AIMS:
Homozygosity of loss-of-function mutations in ANGPTL3 -gene results in familial combined hypolipidemia (FHBL2,OMIM #605019) characterized by reduction of all major plasma lipoprotein classes VLDL, LDL, HDL and low circulating free fatty acids, glucose and insulin levels. Thus complete lack of ANGPTL3 in humans not only affects lipid metabolism but also whole-body insulin and glucose balance.
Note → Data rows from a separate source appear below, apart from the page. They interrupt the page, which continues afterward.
(* ===== verification/AgentServices.v ===== *)
(** The agent's services ([modules/agent/cron/reporter.go]): hbs names the
    services of a host, [systemctl] tells their processes, and for each a
    goroutine collects until it is told to stop.

    The channels of [ServiceChangeSigns] have no buffer: who sends waits for
    the goroutine of the service, and for ever when there is none.  A step that
    waits for ever, holding the lock of the services, is [None]. *)
From S2P Require Export AgentRounds.
From S2P Require Import Prelude GoStr.
From Stdlib Require Import Ascii.
Local Open Scope string_scope.

(** * The processes of the services *)

(** [s] ends with [suf]. *)
Definition has_suffix (suf s : string) : bool :=
  (String.length suf <=? String.length s)%nat && String.eqb (String.substring (String.length s - String.length suf) (String.length suf) s) suf.
Definition is_letter (a : ascii) : bool := is_small a || is_small (lower_ascii a).

(** Source: modules/agent/cron/reporter.go, FindService. A letter, and a last word after any byte; the whole line matches. *)
Definition FindService (line : string) : string :=
  match line with
  | "" => ""
  | String a t =>
      if is_letter a && ((has_suffix "service" t && (8 <=? String.length t)%nat) || (has_suffix "scope" t && (6 <=? String.length t)%nat)) then line else ""
  end.
(** Source: modules/agent/cron/reporter.go, FindPid. *)
Definition FindPid (line : string) : string := fst (take_bytes is_digit (String.length line) line).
Our aim was to investigate the function of ANGPTL3, a hepatic secretory protein, in promoting hypolipidemia and hepatic insulin sensitivity.
METHODS:
We used wild type and ANGPTL3-silenced human immortalized hepatocytes (IHH) to investigate the effect of ANGPTL3-silencing on hepatic VLDL secretion and glucose uptake.
RESULTS:
We demonstrate that insulin downregulates hepatic secretion of ANGPTL3 and triglyceride-enriched VLDL1-type particles in a dose dependent manner. Similar effect on VLDL secretion was demonstrated with a treatment of PPAR[[Unable to Display Character: ƴ]] agonist rosiglitazone. We further show that ANGPTL3-silenced cells display a more pronounced shift from the secretion of TG-enriched VLDL1-type particles to a secretion of lipid poor VLDL2-type particles during insulin stimulation. Silencing of ANGPTL3 improved hepatic glucose uptake by 20-50 % depending on the glucose and insulin concentration, resulted in a trend towards increased AKT/PKB phosphorylation upon insulin stimulation and downregulated fasting induced transcription factor PGC1α and its downstream targets.
CONCLUSION:
Our results indicate a similar function of both insulin and rosiglitazone regarding regulation of ANGPTL3 and VLDL secretion in hepatocytes, and suggest that insulin and PPAR[[Unable to Display Character: ƴ]] might mediate some of their functions via ANGPTL3. Our results give more insight into the liver specific role of ANGPTL3 and links silencing of ANGPTL3 with Insulin sensitivity. Since humans with elevated levels of ANGPTL3 display hyperlipidemia and insulin resistance it might be beneficial to target ANGPTL3 silencing in the liver, the major site of ANGPTL3 expression, to balance lipid and glucose homeostasis and lower risk for cardiovascular diseases.